Unfortunately this movie would have taken great talent to write, to sustain a piece with one location and two actors, and Saw doesn't really try. Instead it keeps leaving the room, for flashbacks and concurrent stories, that have a lot of shock value but which also keep costing the basic storyline a lot of its tension.
After a while all of these cutaway scenesl start feeling like a cheat, because none of the characters in the room are privy to most of this; in fact, no character in the movie is privy to most of this, not even the bad guy. It's a huge, twisty show that is really just put on for the audience, who are the only people who can really appreciate it.
But in terms of the bad guy's motivations, it just seems too contrived and over-complex, especially since at the heart of this the point is really supposed to be how basic this actually is. You have a chain around your ankle, a deadline, and a saw. How soon before you use the saw on your ankle?
So while it helps kill time to have another character who turns out to have kidnapped the wife and daughter because he is being manipulated into it, and an obsessed cop trying to figure it out, it all just feels like an unnecessary risk by the supposedly-psycholtically-brilliant villain.
Plus, the whole idea of the face-down apparently-dead guy on the floor actually being the bad guy has been used a lot, and here it really doesn't serve any purpose at all -- there's absolutely no reason he needs to spend 7 hours on the floor, playing dead, when he could be comfortably sitting in the room next door, watching and listening over a camera or through a two-way mirror. Yeah, it's a nice shot when he rises out of the blood at the end, but it still needs to make a certain amount of sense.

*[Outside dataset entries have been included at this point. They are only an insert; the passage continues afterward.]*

(** * E-commerce backend: coupons, banners, stock, categories, signup

    A shallow embedding of the business logic of the backend
    (models/Coupon.js, models/Banner.js, controllers/couponController.js,
    controllers/orderController.js, controllers/categoryController.js and
    the signup handler of the auth controller) together with the
    properties the specification states about it.

    A collection of the document store is a finite map ([gmap]) from
    document ids to records where the handlers go by id, and the list of
    its documents where they search by another field.  A request handler
    is a function from the store (and the clock) to a response and the
    new store.  An exception thrown inside a handler's [try] block is the
    handler's [catch] response. *)

From Stdlib Require Import ZArith Lia Bool List Ascii String.
From Stdlib Require Import DecimalString DecimalPos.
From stdpp Require Import gmap strings list fin_maps.

Local Open Scope Z_scope.

(** ** JavaScript strings (ASCII fragment) *)

Module JSString.

Definition is_upper (c : ascii) : bool :=
  let n := nat_of_ascii c in (Nat.leb 65 n && Nat.leb n 90)%bool.

Definition is_lower (c : ascii) : bool :=
  let n := nat_of_ascii c in (Nat.leb 97 n && Nat.leb n 122)%bool.

(** [\s] restricted to ASCII: space, tab, LF, VT, FF, CR. *)
Definition is_space (c : ascii) : bool :=
  let n := nat_of_ascii c in
  (Nat.eqb n 32 || (Nat.leb 9 n && Nat.leb n 13))%bool.
Lemma X4_batch_order_irrelevant_witness :
  ApplyUpdates (NewInMemoryAccountState ex_init) [mkUpdate "A" (-5); mkUpdate "B" 5]
  = ApplyUpdates (NewInMemoryAccountState ex_init) [mkUpdate "B" 5; mkUpdate "A" (-5)].
Proof.
  apply X4_batch_order_irrelevant.
  - simpl. apply NoDup_cons. split.
    + rewrite not_elem_of_cons. split; [discriminate|apply not_elem_of_nil].
    + apply NoDup_singleton.
  - apply Permutation_swap.
Defined.

(** X5. [NewInMemoryAccountState] keeps, for a name listed more than once,
    the balance of its last entry; a name that is not listed reads 0. *)
Theorem X5_new_state_last_entry_wins (init : list AccountValue) (name : string) :
  GetAccount (NewInMemoryAccountState init) name
  = mkValue name (default 0 (Balance <$> last (filter (λ a, AName a = name) init))).
Proof.
  simpl. unfold IM_GetAccount, balance_of. f_equal. f_equal.
  induction init as [|a init IH] using rev_ind; [done|].
  unfold NewInMemoryAccountState in *. simpl in *.
  rewrite fold_left_app, filter_app. simpl.
  rewrite lookup_insert. destruct (decide (AName a = name)) as [Ha|Ha].
  - rewrite filter_cons_True by done. rewrite filter_nil, last_snoc. done.
  - rewrite filter_cons_False by done. rewrite filter_nil, app_nil_r. done.
Qed.

(** X6. A ledger built from a list of distinct names lists exactly that
    list in its snapshot, in some order. *)
Theorem X6_snapshot_of_new_state (init : list AccountValue) :
  NoDup (AName <$> init) →
  getSnapshot (NewInMemoryAccountState init) ≡ₚ init.
Proof.
  intros Hnd.
  set (pair_of := λ a : AccountValue, (AName a, Balance a)).
  assert (map_to_list (accounts (NewInMemoryAccountState init)) ≡ₚ pair_of <$> init) as Hp.
  { rewrite New_list_to_map. fold pair_of.
    rewrite map_to_list_to_map.
    - apply reverse_Permutation.
    - rewrite fmap_reverse, reverse_Permutation.
      by rewrite <- list_fmap_compose. }
  unfold getSnapshot. rewrite Hp, <- list_fmap_compose.
  rewrite <- (list_fmap_id init) at 2.
  assert ((λ kv : string * Z, mkValue kv.1 kv.2) ∘ pair_of <$> init = id <$> init) as ->; [|done].
  apply list_fmap_ext. by intros ? [n b].
Qed.

Lemma X6_snapshot_of_new_state_witness :
  getSnapshot (NewInMemoryAccountState ex_init) ≡ₚ ex_init.
Proof.
  apply X6_snapshot_of_new_state. unfold ex_init. simpl.
  repeat (apply NoDup_cons; split;
          [rewrite ?not_elem_of_cons; repeat split; try discriminate; apply not_elem_of_nil|]).
  apply NoDup_nil_2.
Defined.
Lemma dump_block (g : Grid1f) (c : double) rest ix iy iz :
  in_grid g ix iy iz ->
  take 4 (drop (4 * cell_number g ix iy iz)
            ((indices (getNx g) (getNy g) (getNz g)
                ≫= fun idx => f_bytes (f_scale (cell g idx) c)) ++ rest))
  = f_bytes (f_scale (get g ix iy iz) c).
Proof.
  intros (Hx & Hy & Hz). rewrite Nat.mul_comm.
  apply (block_bind_uniform
           (fun idx => f_bytes (f_scale (cell g idx) c)) 4 _
           (fun idx => f_bytes_length _) _ (ix, iy, iz)).
  apply indices_lookup; assumption.
Qed.

Lemma dump_length (g : Grid1f) (c : double) :
  length (indices (getNx g) (getNy g) (getNz g)
            ≫= fun idx => f_bytes (f_scale (cell g idx) c))
  = (4 * cells g)%nat.
Proof.
  rewrite (length_bind_uniform _ 4), length_indices; [unfold cells; lia|].
  intros idx _. apply f_bytes_length.
Qed.

Lemma loadGrid_cells (g : Grid1f) (bytes : list Byte.byte) (c : double) :
  Z.of_nat (cells g) < 2 ^ 64 ->
  Z.of_nat (length bytes) < 2 ^ 63 ->
  (length bytes / 4)%nat = cells g ->
  exists g',
    loadGrid g (Some bytes) c = inr g'
    /\ getNx g' = getNx g /\ getNy g' = getNy g /\ getNz g' = getNz g
    /\ (forall ix iy iz, in_grid g ix iy iz ->
          get g' ix iy iz
          = f_scale (f_of_bytes
                       (take 4 (drop (4 * cell_number g ix iy iz) bytes))) c)
    /\ (forall ix iy iz, ~ in_grid g ix iy iz ->
          get g' ix iy iz = get g ix iy iz).
Proof.
  intros Hcells Hfile Hlen. unfold loadGrid.
  rewrite <- !Nat2Z.inj_mul. fold (cells g).
  change 4 with (Z.of_nat 4). rewrite <- Nat2Z.inj_div, Hlen.
  rewrite Z.eqb_refl. cbn [negb]. rewrite loop3_indices.
  destruct (load_cells c _ (NoDup_indices (getNx g) (getNy g) (getNz g))
              bytes g) as (_ & _ & Hx & Hy & Hz & Hin & Hout).
  { rewrite length_indices. fold (cells g). rewrite <- Hlen.
    pose proof (Nat.Div0.mul_div_le (length bytes) 4). lia. }
  eexists. split; [reflexivity|].
  split; [exact Hx|]. split; [exact Hy|]. split; [exact Hz|]. split.
  - intros ix iy iz (Hix & Hiy & Hiz).
    apply (Hin (cell_number g ix iy iz) (ix, iy, iz)).
    apply indices_lookup; assumption.
  - intros ix iy iz Hgrid. apply (Hout (ix, iy, iz)).
    rewrite elem_of_indices. exact Hgrid.
Qed.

(I'm also unclear exactly who this guy is, and how he ties in with the doctor; there's some way-too-rushed-for-2AM exposition about a brain tumor, or something. The doctor and the other guy also remain naggingly underdeveloped).
Still, there are things here that work, and it's nice to watch a horror movie that gets parts of your brain working, even if it falls a bit short at the end; it's easy to see how this rose above most recent, unimaginative horror entries, and why the sequel did so well.
But I still think it would have been more satisfying just staying in the room, for 90 minutes, with these two guys.